Донесения «Макса» в основном касались перевозки войск и военной техники по железным дорогам. Чекисты понимали, что наблюдение за советскими железными дорогами могут вести и другие агенты немецких спецслужб. Поэтому по указанным «Максом» маршрутам под брезентовыми чехлами перевозились деревянные макеты танков, орудий и другой боевой техники. Чтобы у немцев не осталось никаких сомнений, «Макс» информировал абвер о совершенных его людьми диверсионных актах, а в советских газетах были опубликованы заметки о вредительстве на железнодорожном транспорте.
Колоссальную роль переданная Демьяновым дезинформация сыграла в ходе Сталинградской битвы. 4 ноября 1942 года «Макс» сообщил в абвер, что в ближайшее время Красная Армия нанесет удар не под Сталинградом, а на Северном Кавказе и подо Ржевом. На карту было поставлено все — победа немцев под Сталинградом привела бы к поражению СССР в войне. Советское командование напряженно ждало, прошла ли дезинформация. И вот за две недели до начала операции «Уран», 7 ноября 1942 года, по каналам военной разведки из Швейцарии поступило сообщение от резидентуры Шандора Радо: «…Молния. Начальнику Главного разведывательного управления Красной Армии.

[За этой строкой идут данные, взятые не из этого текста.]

(** ** One partition *)

(** Everything [process_folder] guarantees: the first clauses hold on every
    exit, the last one when it returns its statistics. *)
Lemma process_folder_spec (W : World) (f : string) (files : list string)
    (n : Z) (s : state) (r : result Stats) (s' : state) :
  process_folder W f files n s = (r, s') ->
  exists bs,
    trace s' = trace s ++ map (EInsertMany (collection_name_of W f)) bs /\
    (zip_file s' = zip_file s /\ db s' = db s /\ client s' = client s /\
     indexes s' = indexes s) /\
    (0 < n -> full_but_last n bs /\
              Forall (fun b => Z.of_nat (List.length b) <= n) bs) /\
    Forall (fun b => b <> []) bs /\
    Forall (Forall (record_of (zip_file s) f files)) bs /\
    match r with
    | Ok st =>
        db s = true /\
        total_files st = Z.of_nat (List.length files) /\
        loaded_files st + failed_files st = total_files st /\
        batch_count st = Z.of_nat (List.length bs) /\
        loaded_files st =
          Z.of_nat (List.length (records (zip_file s) f files)) /\
        List.concat bs = records (zip_file s) f files /\
        (0 < n -> exists full pending,
            Forall (fun b => Z.of_nat (List.length b) = n) full /\
            Z.of_nat (List.length pending) < n /\
            bs = full ++ match pending with [] => [] | _ => [pending] end)
    | Raise _ => True
    end.
Proof.
  unfold process_folder. unfold bind at 1. unfold get_db.
  destruct (db s) eqn:Hdb; cbn [negb].
  2:{ unfold raise. intros H. injection H as <- <-.
      exists []. cbn. rewrite app_nil_r.
      split; [reflexivity|]. split; [auto|]. split; [auto|].
      split; [constructor|]. split; [constructor|exact I]. }
  cbv zeta. unfold bind at 1. unfold get_collection.
  destruct (valid_collection_name (collection_name_of W f)).
  2:{ intros H. injection H as <- <-.
      exists []. cbn. rewrite app_nil_r.
      split; [reflexivity|]. split; [auto|]. split; [auto|].
      split; [constructor|]. split; [constructor|exact I]. }
  unfold bind at 1.
  destruct (process_files W f (collection_name_of W f) n files [] _ s)
    as [[[bd st]|e] s1] eqn:Hloop;
    destruct (process_files_spec W f (collection_name_of W f) n
                files files (incl_refl files) _ _ _ _ _ Hloop)
      as (bs & Ht & Hsame & Hfull & Hne & Hrec & Hok);
    rewrite Hdb in Hsame;
    specialize (Hrec (Forall_nil _));
    assert (Hfull' : 0 < n ->
              Forall (fun b => Z.of_nat (List.length b) = n) bs)
      by (intros Hn; apply Hfull; cbn; lia);
    assert (Hle : 0 < n ->
              Forall (fun b => Z.of_nat (List.length b) <= n) bs)
      by (intros Hn; eapply Forall_impl; [|apply (Hfull' Hn)];
          cbn; intros; lia).
  2:{ intros H. injection H as <- <-.
      exists bs. split; [exact Ht|]. split; [exact Hsame|].
      split; [intros Hn; split; [apply full_but_last_all|]; auto|].
      split; [exact Hne|]. split; [exact Hrec|exact I]. }
  cbn in Hok. destruct Hok as (H1 & H2 & H3 & H4 & H5 & H6 & H7).
  specialize (H6 (Forall_nil _)).
  assert (H5' : 0 < n -> Z.of_nat (List.length bd) < n)
    by (intros Hn; apply H5; cbn; lia).
  cbn in H1, H2, H3, H4, H7.
  destruct bd as [|j bd].
  - unfold ret. intros H. injection H as <- <-.
    exists bs. rewrite app_nil_r in H7.
    split; [exact Ht|]. split; [exact Hsame|].
    split; [intros Hn; split; [apply full_but_last_all|]; auto|].
    split; [exact Hne|]. split; [exact Hrec|].
    split; [reflexivity|]. split; [exact H1|]. split; [lia|].
    split; [lia|]. split; [lia|]. split; [exact H7|].
    intros Hn. exists bs, []. rewrite app_nil_r.
    split; [auto|]. split; [cbn; lia|reflexivity].
  - unfold bind, ret.
    assert (Hex' : exists r2 s2,
               execute_batch W (collection_name_of W f) (j :: bd) s1 = (r2, s2))
      by (destruct (execute_batch W (collection_name_of W f) (j :: bd) s1);
          eauto).
    destruct Hex' as (r2 & s2 & Hex). rewrite Hex.
    destruct (execute_batch_effect _ _ _ _ _ _ Hex) as (Ht2 & Hz & Hd & Hc & Hi).
    assert (Hcommon :
      trace s2 = trace s ++
                 map (EInsertMany (collection_name_of W f)) (bs ++ [j :: bd]) /\
      (zip_file s2 = zip_file s /\ db s2 = db s /\ client s2 = client s /\
       indexes s2 = indexes s) /\
      (0 < n -> full_but_last n (bs ++ [j :: bd]) /\
                Forall (fun b => Z.of_nat (List.length b) <= n)
                  (bs ++ [j :: bd])) /\
      Forall (fun b => b <> []) (bs ++ [j :: bd]) /\
      Forall (Forall (record_of (zip_file s) f files)) (bs ++ [j :: bd])).
    { split; [rewrite Ht2, Ht, map_app, <- app_assoc; reflexivity|].
      split; [rewrite Hz, Hd, Hc, Hi, Hdb; exact Hsame|].
      split.
      { intros Hn. split; [apply full_but_last_snoc; auto|].
        apply Forall_app. split; [auto|].
        constructor; [|constructor]. specialize (H5' Hn). lia. }
      split; apply Forall_app; split; try assumption;
        (constructor; [|constructor]); [discriminate|assumption]. }
    destruct Hcommon as (C1 & C2 & C3 & C4 & C5).
    destruct r2 as [[]|e]; intros H; injection H as <- <-;
      exists (bs ++ [j :: bd]);
      (split; [exact C1|]);
      (split; [rewrite Hdb in C2; exact C2|]); (split; [exact C3|]);
      (split; [exact C4|]); (split; [exact C5|]); [|exact I].
    cbn. rewrite length_app, concat_app. cbn. rewrite app_nil_r.
    split; [reflexivity|]. split; [exact H1|]. split; [lia|].
    split; [lia|]. split; [lia|]. split; [exact H7|].
    intros Hn. exists bs, (j :: bd).
    split; [auto|]. split; [auto|reflexivity].
Qed.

ОКВ ожидает большое зимнее наступление Красной Армии на участке между Великими Луками и Ржевом. В ОКВ считают, что главную опасность для немецкой армии нужно ожидать именно в этом направлении…» Это была победа на невидимом фронте, во многом обеспечившая успех Сталинградской битвы — недаром Судоплатов и Эйтингон были отмечены высшими полководческим орденами наряду с Чуйковым и Родимцевым, а Демьянов, уже награжденный немцами Железным крестом, получил орден Красной Звезды.
Как вспоминал Судоплатов, «немцы ждали удара под Ржевом и отразили его. Зато окружение группировки Паулюса под Сталинградом явилось для них полной неожиданностью. Не подозревавший об этой радиоигре Жуков заплатил дорогую цену — в наступлении под Ржевом полегли тысячи и тысячи наших солдат, находившихся под его командованием. В своих мемуарах он признает, что исход этой наступательной операции был неудовлетворительным. Но он так никогда и не узнал, что немцы были предупреждены о нашем наступлении на ржевском направлении, поэтому бросили туда такое количество войск».

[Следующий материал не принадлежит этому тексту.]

(** ** Further lemmas: first matches, Put, and merges *)

Lemma first_entry_cons (ns : NodeState) (rest : FSM) (key : string) :
  first_entry (ns :: rest) key =
  match Entries ns !! key with Some e => Some e | None => first_entry rest key end.
Proof. unfold first_entry. simpl. by destruct (Entries ns !! key). Qed.

Lemma Exists_first (now : Z) (key : string) (l : FSM) :
  Exists now key l =
  match first_entry l key with None => false | Some e => isVisible now e end.
Proof.
  induction l as [|ns rest IH]; simpl; [done|].
  rewrite first_entry_cons. destruct (Entries ns !! key) as [e|]; [|exact IH].
  unfold isVisible. by destruct (expired now e), (GetArchived e).
Qed.

Lemma first_entry_None (l : FSM) (key : string) :
  first_entry l key = None <-> forall ns, In ns l -> Entries ns !! key = None.
Proof.
  induction l as [|ns rest IH]; simpl; [split; [tauto|done]|].
  rewrite first_entry_cons. destruct (Entries ns !! key) as [e|] eqn:Hk.
  - split; [done|]. intros H. by rewrite (H ns (or_introl eq_refl)) in Hk.
  - rewrite IH. split; [intros H ns' [<-|Hin]; auto|intros H ns' Hin; auto].
Qed.

Lemma existsb_holds_key_false (l : FSM) (key : string) :
  existsb (holds_key key) l = false <-> first_entry l key = None.
Proof.
  induction l as [|ns rest IH]; simpl; [done|].
  rewrite first_entry_cons. unfold holds_key at 1.
  destruct (Entries ns !! key); simpl; [done|exact IH].
Qed.

Lemma fsm_lookup_fresh (l : FSM) (n key : string) :
  first_entry l key = None -> fsm_lookup l n key = None.
Proof.
  rewrite first_entry_None. intros H. unfold fsm_lookup, partition_of.
  destruct (find _ l) as [ns|] eqn:Hf; simpl; [|done].
  apply find_some in Hf as [Hin _]. by apply H.
Qed.

(** With unique ids, an entry held by a single partition is the first
    match. *)
Lemma first_entry_unique_holder (l : FSM) (n key : string) (e : Entry) :
  NoDup (map NodeId l) -> fsm_lookup l n key = Some e ->
  (forall n', n' <> n -> fsm_lookup l n' key = None) ->
  first_entry l key = Some e.
Proof.
  intros Hnd He Hother.
  assert (Hhold : forall ns e', In ns l -> Entries ns !! key = Some e' -> NodeId ns = n).
  { intros ns e' Hin Hk. destruct (decide (NodeId ns = n)) as [|Hne]; [done|].
    exfalso. assert (Ht : holds_triple l (NodeId ns) key e') by (exists ns; auto).
    apply holds_triple_lookup in Ht; [|done]. rewrite Hother in Ht; done. }
  clear Hother Hnd. induction l as [|ns rest IH]; [done|].
  rewrite first_entry_cons. rewrite fsm_lookup_cons in He.
  destruct (Entries ns !! key) as [e0|] eqn:Hk.
  - assert (NodeId ns = n) by (eapply Hhold; [left|]; eauto).
    bd_simpl. congruence.
  - case_bool_decide; [congruence|]. apply IH; [done|].
    intros ns' e' Hin. apply Hhold. by right.
Qed.

Lemma put_overwrite_first (key : string) (e : Entry) (l : FSM) :
  existsb (holds_key key) l = true ->
  first_entry (put_overwrite key e l).1 key = Some e.
Proof.
  rewrite put_overwrite_spec. simpl.
  induction l as [|ns rest IH]; simpl; [done|].
  unfold holds_key at 1. rewrite first_entry_cons.
  destruct (Entries ns !! key) eqn:Hk; simpl.
  - intros _. by rewrite lookup_insert_eq.
  - rewrite Hk. exact IH.
Qed.

Lemma put_insert_local_first (me key : string) (e : Entry) (l : FSM) :
  In me (map NodeId l) -> first_entry l key = None ->
  first_entry (put_insert_local me key e l) key = Some e.
Proof.
  induction l as [|ns rest IH]; simpl; [done|].
  rewrite first_entry_cons. intros Hme Hf.
  destruct (Entries ns !! key) eqn:Hk; [done|].
  case_bool_decide as Hid.
  - rewrite first_entry_cons. simpl. by rewrite lookup_insert_eq.
  - rewrite first_entry_cons, Hk. apply IH; [|done]. destruct Hme; [done|done].
Qed.

(** After Put on a node that has its own partition, the first match for
    the key is the new entry. *)
Lemma Put_first (me key : string) (value : list byte) (expiration : Z)
    (now : Timestamp) (l : FSM) :
  In me (map NodeId l) ->
  first_entry (Put me key value expiration now l) key =
  Some (put_entry key value now (setExpiry expiration)).
Proof.
  intros Hme. unfold Put.
  pose proof (put_overwrite_first key (put_entry key value now (setExpiry expiration)) l)
    as Hfirst.
  rewrite put_overwrite_spec in Hfirst |- *. simpl in Hfirst.
  destruct (existsb (holds_key key) l) eqn:Hex; [by apply Hfirst|].
  apply existsb_holds_key_false in Hex.
  assert (Hid : map (fun ns => match Entries ns !! key with
                  | Some _ => {| NodeId := NodeId ns;
                                 Entries := <[key := put_entry key value now
                                                       (setExpiry expiration)]> (Entries ns) |}
                  | None => ns end) l = l).
  { pose proof (proj1 (first_entry_None l key) Hex) as Hall. clear Hfirst Hme Hex.
    induction l as [|ns rest IH]; simpl; [done|].
    rewrite (Hall ns (or_introl eq_refl)). f_equal. apply IH.
    intros ns' Hin. apply Hall. by right. }
  rewrite Hid. by apply put_insert_local_first.
Qed.

Lemma put_overwrite_other (key k : string) (e : Entry) (l : FSM) (n : string) :
  k <> key -> fsm_lookup (put_overwrite key e l).1 n k = fsm_lookup l n k.
Proof.
  intros Hne. rewrite put_overwrite_spec. simpl.
  induction l as [|ns rest IH]; simpl; [done|].
  destruct (Entries ns !! key); rewrite !fsm_lookup_cons; simpl;
    case_bool_decide; rewrite ?lookup_insert_ne; auto.
Qed.

Lemma put_insert_local_lookup (me key : string) (e : Entry) (l : FSM) (n k : string) :
  In me (map NodeId l) ->
  fsm_lookup (put_insert_local me key e l) n k =
  if bool_decide (n = me) && bool_decide (k = key) then Some e
  else fsm_lookup l n k.
Proof.
  induction l as [|ns rest IH]; simpl; [done|]. intros Hme.
  destruct (decide (NodeId ns = me)) as [Hid|Hid]; bd_simpl;
    rewrite !fsm_lookup_cons; simpl.
  - destruct (decide (n = me)) as [->|Hn]; bd_simpl; simpl.
    + destruct (decide (k = key)) as [->|Hk]; bd_simpl;
        [apply lookup_insert_eq|by apply lookup_insert_ne].
    + by rewrite (bool_decide_false (NodeId ns = n)) by congruence.
  - destruct Hme as [Hme|Hme]; [done|].
    destruct (decide (NodeId ns = n)) as [Hn|Hn]; bd_simpl; [|by apply IH].
    subst n. bd_simpl. done.
Qed.

Lemma put_insert_local_other (me key : string) (e : Entry) (l : FSM) (n k : string) :
  k <> key -> fsm_lookup (put_insert_local me key e l) n k = fsm_lookup l n k.
Proof.
  intros Hne. induction l as [|ns rest IH]; simpl; [done|].
  case_bool_decide; rewrite !fsm_lookup_cons; simpl;
    case_bool_decide; rewrite ?lookup_insert_ne; auto.
Qed.

(** A Put of a key no partition holds lands in [me]'s partition only. *)
Lemma Put_fresh_lookup (me key : string) (value : list byte) (expiration : Z)
    (now : Timestamp) (l : FSM) (n : string) :
  In me (map NodeId l) -> first_entry l key = None ->
  fsm_lookup (Put me key value expiration now l) n key =
  if bool_decide (n = me) then Some (put_entry key value now (setExpiry expiration))
  else None.
Proof.
  intros Hme Hf. unfold Put.
  assert (Hex : existsb (holds_key key) l = false) by by apply existsb_holds_key_false.
  pose proof (put_overwrite_ids key (put_entry key value now (setExpiry expiration)) l)
    as Hids.
  assert (Hlk : forall n', fsm_lookup (put_overwrite key
                   (put_entry key value now (setExpiry expiration)) l).1 n' key = None).
  { intros n'. apply fsm_lookup_fresh. rewrite put_overwrite_spec. simpl.
    apply first_entry_None. intros ns Hin. apply in_map_iff in Hin as (ns0 & <- & Hin0).
    pose proof (proj1 (first_entry_None l key) Hf ns0 Hin0) as H0.
    rewrite H0. simpl. exact H0. }
  rewrite put_overwrite_spec in Hids, Hlk |- *. rewrite Hex in *. simpl in *.
  rewrite put_insert_local_lookup by (by rewrite Hids).
  rewrite Hlk. bd_simpl. by destruct (bool_decide (n = me)).
Qed.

Но, как говорится, «à la guerre comme à la guerre» — на войне как на войне. И без военной хитрости здесь не обойтись. Исход войны решался в Сталинграде, и тактика советского командования заключалась в том, что как только у немцев намечался перевес на том или ином участке обороны Сталинграда, туда сразу же из-за Волги перебрасывались свежие части — такими, например, были дивизии Родимцева, Батюка, Людникова и другие. Но этих частей катастрофически не хватало, их приходилось изымать с других участков фронта. И если бы не отвлекающие маневры, в том числе и подо Ржевом, резервов для успешного исхода Сталинградской битвы могло и не хватить.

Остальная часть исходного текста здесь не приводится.